**Problem description**
With both ends included, repeat exactly the lines of the entries below from the one containing "Lemma insert_sorted_ordered (x" down to the one containing "apply (leb_trans _", and no others.

(Collected data)
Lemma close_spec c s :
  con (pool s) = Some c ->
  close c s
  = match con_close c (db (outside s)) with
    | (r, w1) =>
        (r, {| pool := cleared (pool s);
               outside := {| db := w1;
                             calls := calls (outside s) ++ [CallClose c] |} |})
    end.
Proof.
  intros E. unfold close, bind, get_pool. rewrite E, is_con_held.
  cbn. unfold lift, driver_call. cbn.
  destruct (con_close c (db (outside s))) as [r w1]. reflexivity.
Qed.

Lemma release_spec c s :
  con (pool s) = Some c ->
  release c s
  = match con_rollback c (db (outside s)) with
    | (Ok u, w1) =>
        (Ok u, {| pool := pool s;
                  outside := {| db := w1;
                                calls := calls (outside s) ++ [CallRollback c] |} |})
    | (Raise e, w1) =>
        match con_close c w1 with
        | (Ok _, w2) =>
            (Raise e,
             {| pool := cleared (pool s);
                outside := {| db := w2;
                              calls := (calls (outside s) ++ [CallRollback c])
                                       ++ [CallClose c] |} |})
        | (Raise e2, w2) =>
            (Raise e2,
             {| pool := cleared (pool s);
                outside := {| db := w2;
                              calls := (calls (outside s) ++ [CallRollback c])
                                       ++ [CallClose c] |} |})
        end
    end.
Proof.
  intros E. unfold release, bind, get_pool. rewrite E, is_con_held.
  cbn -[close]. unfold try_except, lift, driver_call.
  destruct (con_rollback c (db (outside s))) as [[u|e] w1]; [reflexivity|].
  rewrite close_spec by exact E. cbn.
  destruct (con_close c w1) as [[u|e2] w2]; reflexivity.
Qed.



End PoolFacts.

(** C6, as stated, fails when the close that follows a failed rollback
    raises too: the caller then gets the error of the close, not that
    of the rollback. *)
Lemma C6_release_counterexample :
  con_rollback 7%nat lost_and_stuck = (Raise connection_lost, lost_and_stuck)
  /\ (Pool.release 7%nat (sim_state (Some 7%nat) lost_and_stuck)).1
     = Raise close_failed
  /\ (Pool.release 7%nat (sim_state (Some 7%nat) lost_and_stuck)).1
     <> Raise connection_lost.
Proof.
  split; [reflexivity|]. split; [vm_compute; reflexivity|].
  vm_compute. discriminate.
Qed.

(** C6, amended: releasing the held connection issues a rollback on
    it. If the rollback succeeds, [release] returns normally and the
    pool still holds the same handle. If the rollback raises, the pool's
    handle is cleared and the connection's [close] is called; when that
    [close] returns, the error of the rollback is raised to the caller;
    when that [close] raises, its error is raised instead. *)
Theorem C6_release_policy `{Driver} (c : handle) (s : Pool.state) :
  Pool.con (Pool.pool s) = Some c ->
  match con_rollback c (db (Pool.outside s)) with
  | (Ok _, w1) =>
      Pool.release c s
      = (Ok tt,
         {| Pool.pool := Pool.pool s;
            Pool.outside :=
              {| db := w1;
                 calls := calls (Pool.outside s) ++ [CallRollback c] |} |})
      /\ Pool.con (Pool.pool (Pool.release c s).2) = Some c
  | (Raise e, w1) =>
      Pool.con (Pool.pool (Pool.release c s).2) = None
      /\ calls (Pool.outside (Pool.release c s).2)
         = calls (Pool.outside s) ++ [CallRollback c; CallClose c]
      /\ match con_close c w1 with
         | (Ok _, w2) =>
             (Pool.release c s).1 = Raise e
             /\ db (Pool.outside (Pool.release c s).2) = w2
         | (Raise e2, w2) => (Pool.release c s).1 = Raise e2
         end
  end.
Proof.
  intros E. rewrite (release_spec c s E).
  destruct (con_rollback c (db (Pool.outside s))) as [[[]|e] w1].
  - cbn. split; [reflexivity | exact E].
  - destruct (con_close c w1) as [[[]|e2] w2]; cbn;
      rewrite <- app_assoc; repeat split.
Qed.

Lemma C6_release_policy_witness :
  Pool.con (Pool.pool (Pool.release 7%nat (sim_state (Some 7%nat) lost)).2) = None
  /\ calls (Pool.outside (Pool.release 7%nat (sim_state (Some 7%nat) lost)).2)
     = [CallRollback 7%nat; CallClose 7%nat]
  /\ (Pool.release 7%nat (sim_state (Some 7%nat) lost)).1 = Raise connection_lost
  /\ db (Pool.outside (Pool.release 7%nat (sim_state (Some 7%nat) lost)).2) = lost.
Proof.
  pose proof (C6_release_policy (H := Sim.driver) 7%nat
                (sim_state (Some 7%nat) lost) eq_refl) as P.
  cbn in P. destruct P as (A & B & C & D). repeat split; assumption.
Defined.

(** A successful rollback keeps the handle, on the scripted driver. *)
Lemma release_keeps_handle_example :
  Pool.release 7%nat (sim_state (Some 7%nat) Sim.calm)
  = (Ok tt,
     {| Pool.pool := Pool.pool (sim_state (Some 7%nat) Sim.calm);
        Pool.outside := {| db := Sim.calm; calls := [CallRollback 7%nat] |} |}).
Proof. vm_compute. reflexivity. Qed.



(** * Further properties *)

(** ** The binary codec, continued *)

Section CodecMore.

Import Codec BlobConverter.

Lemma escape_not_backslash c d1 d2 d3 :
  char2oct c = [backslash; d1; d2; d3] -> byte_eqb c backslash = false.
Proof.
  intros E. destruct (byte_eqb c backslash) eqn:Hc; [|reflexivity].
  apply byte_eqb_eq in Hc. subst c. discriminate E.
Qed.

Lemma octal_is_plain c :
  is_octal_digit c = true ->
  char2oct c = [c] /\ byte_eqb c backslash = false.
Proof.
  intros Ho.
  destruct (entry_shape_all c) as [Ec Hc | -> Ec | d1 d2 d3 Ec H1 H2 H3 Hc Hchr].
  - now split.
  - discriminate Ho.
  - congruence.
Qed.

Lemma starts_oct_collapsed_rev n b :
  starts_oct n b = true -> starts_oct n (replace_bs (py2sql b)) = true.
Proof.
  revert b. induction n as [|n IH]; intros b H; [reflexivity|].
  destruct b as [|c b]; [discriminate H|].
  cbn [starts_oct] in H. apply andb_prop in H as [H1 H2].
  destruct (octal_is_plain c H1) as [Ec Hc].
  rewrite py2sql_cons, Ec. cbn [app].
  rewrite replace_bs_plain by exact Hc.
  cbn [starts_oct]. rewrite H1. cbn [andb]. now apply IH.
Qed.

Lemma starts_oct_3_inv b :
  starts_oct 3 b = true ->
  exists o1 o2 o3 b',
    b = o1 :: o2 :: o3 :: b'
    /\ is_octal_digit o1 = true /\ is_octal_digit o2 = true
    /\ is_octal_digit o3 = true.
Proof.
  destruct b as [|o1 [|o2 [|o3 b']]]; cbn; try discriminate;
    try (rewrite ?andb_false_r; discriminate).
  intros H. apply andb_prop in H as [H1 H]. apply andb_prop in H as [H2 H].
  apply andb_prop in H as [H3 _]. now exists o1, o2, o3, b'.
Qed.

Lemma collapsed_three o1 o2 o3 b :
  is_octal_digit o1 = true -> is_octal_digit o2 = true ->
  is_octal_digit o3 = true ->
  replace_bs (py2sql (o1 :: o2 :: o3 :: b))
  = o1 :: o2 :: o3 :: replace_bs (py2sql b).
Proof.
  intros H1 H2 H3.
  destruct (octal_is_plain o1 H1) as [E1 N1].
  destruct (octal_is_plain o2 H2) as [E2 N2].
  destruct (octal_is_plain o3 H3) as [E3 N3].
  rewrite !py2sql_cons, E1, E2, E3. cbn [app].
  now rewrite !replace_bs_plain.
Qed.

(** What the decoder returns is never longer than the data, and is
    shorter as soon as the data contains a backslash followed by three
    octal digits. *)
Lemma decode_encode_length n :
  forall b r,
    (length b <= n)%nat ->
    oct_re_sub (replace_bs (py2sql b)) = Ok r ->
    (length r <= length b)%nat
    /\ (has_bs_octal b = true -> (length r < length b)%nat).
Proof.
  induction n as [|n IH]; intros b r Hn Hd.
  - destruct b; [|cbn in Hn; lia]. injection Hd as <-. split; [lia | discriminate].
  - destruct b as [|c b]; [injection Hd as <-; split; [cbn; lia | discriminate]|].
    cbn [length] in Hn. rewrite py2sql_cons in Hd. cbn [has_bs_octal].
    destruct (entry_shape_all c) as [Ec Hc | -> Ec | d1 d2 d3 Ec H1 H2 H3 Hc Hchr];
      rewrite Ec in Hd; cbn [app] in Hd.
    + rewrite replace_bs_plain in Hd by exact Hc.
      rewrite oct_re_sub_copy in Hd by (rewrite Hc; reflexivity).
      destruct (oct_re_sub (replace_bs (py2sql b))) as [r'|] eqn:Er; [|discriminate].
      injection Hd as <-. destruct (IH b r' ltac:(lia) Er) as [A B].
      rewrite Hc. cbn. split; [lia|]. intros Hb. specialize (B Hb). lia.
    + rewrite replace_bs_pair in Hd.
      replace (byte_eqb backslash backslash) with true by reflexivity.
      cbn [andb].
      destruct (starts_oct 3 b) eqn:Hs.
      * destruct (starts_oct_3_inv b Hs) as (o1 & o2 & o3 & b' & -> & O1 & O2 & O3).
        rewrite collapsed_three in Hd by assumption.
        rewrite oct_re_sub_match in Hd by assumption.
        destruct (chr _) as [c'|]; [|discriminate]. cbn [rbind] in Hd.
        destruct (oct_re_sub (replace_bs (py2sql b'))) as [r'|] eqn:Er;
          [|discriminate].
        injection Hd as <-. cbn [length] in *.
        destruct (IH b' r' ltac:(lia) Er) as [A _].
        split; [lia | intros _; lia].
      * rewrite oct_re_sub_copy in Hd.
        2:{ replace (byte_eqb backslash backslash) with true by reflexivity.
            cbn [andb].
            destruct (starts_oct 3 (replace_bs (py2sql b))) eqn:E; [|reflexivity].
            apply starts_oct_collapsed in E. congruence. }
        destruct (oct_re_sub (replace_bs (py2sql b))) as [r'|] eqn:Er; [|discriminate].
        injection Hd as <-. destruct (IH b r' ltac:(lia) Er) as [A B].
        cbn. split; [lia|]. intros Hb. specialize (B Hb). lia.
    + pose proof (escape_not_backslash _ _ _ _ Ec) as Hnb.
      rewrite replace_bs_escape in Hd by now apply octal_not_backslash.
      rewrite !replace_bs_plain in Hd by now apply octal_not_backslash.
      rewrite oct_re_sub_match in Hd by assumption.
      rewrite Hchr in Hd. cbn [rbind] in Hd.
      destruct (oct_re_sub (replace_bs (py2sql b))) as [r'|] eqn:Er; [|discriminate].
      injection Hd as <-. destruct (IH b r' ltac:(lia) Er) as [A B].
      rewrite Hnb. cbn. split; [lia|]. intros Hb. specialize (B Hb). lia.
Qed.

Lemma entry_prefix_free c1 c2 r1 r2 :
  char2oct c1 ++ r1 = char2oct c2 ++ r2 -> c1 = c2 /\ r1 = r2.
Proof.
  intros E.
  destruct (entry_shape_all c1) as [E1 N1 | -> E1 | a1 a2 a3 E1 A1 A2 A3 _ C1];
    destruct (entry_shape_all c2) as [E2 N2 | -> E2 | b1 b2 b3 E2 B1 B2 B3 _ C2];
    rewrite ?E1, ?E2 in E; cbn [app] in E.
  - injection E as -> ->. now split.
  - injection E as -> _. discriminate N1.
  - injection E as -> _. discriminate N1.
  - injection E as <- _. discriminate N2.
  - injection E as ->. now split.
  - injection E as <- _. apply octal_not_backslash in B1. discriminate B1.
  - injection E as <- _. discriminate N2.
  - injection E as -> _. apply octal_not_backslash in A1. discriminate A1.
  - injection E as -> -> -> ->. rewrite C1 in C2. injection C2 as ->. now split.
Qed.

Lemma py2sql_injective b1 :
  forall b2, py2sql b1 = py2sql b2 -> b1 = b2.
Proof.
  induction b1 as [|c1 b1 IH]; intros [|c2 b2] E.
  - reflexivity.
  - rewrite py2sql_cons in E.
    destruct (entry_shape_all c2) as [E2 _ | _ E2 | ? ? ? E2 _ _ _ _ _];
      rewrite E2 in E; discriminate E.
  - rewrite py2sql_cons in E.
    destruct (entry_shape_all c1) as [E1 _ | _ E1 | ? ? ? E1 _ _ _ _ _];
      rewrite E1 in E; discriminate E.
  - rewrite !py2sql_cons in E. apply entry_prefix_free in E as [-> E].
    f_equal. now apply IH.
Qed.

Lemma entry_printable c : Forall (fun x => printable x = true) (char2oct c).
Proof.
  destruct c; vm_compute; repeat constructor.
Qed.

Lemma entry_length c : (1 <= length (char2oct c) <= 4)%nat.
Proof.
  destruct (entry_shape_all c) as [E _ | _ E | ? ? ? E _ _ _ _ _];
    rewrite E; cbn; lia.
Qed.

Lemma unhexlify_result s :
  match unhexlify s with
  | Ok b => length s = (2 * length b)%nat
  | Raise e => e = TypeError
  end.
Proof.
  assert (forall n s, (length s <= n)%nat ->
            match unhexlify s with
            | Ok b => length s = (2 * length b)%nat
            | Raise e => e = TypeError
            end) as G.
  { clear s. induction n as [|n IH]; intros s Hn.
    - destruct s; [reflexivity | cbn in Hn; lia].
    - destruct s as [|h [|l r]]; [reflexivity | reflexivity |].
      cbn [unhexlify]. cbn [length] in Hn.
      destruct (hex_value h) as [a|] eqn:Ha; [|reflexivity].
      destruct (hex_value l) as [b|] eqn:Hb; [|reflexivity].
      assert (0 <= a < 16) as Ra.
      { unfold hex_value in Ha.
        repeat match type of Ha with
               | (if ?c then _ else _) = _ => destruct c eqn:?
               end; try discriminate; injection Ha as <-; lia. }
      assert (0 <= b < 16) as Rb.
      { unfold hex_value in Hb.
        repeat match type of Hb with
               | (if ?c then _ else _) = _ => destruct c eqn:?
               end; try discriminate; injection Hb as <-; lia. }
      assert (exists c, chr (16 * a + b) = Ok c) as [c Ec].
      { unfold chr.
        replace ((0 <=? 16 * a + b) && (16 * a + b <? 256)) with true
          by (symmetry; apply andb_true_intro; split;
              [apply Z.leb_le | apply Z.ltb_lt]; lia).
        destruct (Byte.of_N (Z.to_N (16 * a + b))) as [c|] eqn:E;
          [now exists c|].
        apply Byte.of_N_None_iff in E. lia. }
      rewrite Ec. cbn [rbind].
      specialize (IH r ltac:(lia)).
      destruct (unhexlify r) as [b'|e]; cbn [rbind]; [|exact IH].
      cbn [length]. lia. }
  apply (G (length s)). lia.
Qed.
* * *
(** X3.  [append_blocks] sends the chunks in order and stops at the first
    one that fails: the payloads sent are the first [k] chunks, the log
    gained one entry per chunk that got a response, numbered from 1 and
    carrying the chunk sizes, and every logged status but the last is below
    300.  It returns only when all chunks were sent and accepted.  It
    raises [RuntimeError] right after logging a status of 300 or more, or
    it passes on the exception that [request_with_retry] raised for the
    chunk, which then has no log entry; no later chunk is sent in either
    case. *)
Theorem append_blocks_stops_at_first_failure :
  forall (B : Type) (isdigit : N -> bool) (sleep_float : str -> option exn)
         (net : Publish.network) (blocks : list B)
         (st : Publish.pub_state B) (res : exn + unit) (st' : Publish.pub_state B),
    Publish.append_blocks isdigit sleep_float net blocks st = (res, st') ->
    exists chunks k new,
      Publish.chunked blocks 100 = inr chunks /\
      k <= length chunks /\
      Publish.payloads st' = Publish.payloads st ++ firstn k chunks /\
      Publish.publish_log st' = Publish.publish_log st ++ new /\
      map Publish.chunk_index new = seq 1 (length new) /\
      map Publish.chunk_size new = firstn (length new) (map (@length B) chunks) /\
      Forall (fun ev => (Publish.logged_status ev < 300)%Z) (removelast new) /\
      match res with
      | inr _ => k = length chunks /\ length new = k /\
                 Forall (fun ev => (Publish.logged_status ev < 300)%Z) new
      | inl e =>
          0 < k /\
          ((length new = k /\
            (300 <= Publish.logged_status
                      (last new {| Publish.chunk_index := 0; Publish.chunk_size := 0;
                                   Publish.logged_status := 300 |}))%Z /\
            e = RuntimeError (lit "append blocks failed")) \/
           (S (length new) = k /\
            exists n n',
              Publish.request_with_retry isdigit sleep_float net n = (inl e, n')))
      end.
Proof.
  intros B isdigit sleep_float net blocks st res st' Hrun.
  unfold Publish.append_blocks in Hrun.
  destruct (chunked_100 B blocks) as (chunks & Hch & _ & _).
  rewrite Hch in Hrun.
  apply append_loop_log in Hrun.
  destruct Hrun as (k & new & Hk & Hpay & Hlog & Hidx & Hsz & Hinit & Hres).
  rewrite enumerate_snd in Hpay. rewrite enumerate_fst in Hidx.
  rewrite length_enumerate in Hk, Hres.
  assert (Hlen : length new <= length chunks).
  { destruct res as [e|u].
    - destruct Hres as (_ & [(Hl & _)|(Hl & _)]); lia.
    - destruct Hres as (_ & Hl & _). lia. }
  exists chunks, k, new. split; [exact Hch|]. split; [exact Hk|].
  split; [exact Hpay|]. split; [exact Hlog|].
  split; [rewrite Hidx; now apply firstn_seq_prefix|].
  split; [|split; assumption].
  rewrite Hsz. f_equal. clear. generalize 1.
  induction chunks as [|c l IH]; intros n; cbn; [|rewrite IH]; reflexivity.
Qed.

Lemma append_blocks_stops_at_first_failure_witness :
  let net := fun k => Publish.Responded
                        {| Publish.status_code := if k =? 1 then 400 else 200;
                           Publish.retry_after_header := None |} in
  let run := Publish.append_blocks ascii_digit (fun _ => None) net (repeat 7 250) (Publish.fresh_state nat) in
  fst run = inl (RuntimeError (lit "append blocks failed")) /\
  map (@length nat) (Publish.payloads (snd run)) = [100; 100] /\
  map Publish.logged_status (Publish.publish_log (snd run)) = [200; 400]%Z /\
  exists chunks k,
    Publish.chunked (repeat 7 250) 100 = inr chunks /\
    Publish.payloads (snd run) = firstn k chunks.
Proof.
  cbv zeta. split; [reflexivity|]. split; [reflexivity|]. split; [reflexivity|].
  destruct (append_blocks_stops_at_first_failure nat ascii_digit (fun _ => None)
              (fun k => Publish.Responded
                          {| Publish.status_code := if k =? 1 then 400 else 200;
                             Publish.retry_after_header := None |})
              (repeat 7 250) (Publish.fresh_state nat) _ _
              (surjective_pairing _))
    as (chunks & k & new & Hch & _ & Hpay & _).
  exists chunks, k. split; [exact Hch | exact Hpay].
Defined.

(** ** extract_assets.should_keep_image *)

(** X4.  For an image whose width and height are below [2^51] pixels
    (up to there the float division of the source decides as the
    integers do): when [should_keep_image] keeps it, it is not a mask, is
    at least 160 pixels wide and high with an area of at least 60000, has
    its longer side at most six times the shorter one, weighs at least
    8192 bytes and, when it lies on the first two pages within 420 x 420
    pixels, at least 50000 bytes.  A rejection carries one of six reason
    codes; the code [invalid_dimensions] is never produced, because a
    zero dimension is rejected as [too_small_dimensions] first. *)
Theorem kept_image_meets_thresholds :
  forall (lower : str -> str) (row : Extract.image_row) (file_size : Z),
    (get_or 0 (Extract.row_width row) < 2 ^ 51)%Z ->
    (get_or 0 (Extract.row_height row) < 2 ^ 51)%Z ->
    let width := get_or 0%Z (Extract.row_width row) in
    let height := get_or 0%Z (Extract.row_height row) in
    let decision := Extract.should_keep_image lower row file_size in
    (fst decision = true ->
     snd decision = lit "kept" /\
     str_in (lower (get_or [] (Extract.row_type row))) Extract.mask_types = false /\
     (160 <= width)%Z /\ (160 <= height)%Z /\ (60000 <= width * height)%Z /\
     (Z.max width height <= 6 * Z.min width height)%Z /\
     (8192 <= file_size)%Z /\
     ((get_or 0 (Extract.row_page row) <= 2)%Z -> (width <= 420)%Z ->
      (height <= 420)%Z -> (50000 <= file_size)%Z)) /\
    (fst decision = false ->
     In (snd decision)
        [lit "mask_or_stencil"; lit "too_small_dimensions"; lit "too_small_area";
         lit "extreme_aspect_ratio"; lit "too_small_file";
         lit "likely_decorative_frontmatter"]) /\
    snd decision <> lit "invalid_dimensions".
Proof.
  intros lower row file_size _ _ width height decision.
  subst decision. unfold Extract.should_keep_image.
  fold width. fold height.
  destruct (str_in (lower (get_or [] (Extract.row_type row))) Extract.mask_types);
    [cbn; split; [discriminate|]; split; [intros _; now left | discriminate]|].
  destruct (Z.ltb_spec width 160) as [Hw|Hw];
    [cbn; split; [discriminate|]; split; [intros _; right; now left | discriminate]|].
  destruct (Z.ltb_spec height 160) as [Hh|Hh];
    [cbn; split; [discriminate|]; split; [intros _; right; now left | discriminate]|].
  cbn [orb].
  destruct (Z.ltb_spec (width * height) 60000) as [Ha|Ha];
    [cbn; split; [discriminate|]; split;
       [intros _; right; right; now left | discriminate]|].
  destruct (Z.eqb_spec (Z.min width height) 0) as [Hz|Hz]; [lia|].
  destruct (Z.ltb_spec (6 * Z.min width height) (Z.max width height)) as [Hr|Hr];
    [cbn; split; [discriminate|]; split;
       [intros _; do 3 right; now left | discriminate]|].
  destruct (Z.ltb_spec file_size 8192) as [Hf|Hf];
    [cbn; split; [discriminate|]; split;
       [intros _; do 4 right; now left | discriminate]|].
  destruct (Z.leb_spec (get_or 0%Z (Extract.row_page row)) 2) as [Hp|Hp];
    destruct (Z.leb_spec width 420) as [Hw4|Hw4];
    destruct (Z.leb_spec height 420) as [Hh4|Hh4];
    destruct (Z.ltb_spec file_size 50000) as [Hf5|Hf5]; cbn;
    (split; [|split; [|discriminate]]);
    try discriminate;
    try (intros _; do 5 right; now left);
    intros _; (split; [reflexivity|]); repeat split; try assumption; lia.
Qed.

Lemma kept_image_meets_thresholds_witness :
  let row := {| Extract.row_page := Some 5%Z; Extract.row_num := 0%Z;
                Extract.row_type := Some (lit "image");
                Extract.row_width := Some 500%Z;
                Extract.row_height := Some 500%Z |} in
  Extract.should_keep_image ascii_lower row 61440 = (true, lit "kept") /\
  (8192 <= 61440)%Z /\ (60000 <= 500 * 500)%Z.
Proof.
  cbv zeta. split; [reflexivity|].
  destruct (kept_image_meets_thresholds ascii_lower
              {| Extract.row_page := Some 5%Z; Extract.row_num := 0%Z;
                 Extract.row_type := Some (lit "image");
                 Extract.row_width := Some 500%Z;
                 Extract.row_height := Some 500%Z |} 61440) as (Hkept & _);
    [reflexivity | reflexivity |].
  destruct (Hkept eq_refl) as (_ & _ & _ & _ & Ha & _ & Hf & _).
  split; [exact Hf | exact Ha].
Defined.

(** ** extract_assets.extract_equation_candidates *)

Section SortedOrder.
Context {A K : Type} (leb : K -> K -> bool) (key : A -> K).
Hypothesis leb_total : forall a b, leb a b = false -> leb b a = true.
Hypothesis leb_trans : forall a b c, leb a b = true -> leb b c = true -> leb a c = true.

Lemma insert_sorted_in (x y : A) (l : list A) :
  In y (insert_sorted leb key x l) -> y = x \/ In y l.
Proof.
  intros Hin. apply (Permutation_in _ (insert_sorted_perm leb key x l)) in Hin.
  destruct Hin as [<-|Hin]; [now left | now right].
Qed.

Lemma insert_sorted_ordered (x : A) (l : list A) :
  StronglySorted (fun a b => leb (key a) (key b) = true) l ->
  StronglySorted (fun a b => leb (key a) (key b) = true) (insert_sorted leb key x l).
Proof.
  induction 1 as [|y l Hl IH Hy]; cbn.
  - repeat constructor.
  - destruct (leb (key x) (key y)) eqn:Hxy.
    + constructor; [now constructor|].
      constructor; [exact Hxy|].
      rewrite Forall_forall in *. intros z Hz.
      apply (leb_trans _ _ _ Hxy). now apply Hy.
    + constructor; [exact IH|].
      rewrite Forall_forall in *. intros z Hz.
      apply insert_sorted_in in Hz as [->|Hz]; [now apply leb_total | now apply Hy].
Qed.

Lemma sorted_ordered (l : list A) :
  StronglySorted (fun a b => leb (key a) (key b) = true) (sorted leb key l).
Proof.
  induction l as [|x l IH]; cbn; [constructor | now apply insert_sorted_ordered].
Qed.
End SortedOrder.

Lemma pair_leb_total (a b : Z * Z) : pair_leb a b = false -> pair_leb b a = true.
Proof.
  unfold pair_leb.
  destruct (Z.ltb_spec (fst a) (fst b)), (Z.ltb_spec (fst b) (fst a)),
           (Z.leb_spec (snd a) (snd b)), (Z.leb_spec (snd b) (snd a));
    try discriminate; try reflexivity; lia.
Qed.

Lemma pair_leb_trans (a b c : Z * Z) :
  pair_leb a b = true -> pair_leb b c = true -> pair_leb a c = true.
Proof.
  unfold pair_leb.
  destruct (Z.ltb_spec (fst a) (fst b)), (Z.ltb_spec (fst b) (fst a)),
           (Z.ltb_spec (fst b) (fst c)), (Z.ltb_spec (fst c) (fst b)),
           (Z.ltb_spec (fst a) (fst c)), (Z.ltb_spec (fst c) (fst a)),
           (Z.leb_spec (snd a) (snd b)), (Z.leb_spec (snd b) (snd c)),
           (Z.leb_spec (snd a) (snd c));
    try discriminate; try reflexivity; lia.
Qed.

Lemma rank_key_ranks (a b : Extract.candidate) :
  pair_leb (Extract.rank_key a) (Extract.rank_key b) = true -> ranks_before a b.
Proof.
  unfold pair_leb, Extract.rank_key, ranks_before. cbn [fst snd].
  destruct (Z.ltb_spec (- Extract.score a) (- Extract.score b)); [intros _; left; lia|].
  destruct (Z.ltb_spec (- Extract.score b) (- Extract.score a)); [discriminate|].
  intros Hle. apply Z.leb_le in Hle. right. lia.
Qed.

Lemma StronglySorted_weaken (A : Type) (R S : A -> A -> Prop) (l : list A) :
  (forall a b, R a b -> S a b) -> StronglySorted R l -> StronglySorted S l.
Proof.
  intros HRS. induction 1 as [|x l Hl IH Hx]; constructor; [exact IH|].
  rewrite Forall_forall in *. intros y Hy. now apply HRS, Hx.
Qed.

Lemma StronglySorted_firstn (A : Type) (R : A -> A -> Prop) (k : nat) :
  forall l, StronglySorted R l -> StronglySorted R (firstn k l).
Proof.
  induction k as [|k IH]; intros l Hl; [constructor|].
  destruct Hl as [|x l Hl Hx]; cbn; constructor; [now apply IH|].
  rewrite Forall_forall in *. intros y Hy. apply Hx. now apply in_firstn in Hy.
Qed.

**Answer section**
Lemma insert_sorted_ordered (x : A) (l : list A) :
  StronglySorted (fun a b => leb (key a) (key b) = true) l ->
  StronglySorted (fun a b => leb (key a) (key b) = true) (insert_sorted leb key x l).
Proof.
  induction 1 as [|y l Hl IH Hy]; cbn.
  - repeat constructor.
  - destruct (leb (key x) (key y)) eqn:Hxy.
    + constructor; [now constructor|].
      constructor; [exact Hxy|].
      rewrite Forall_forall in *. intros z Hz.
      apply (leb_trans _ _ _ Hxy). now apply Hy.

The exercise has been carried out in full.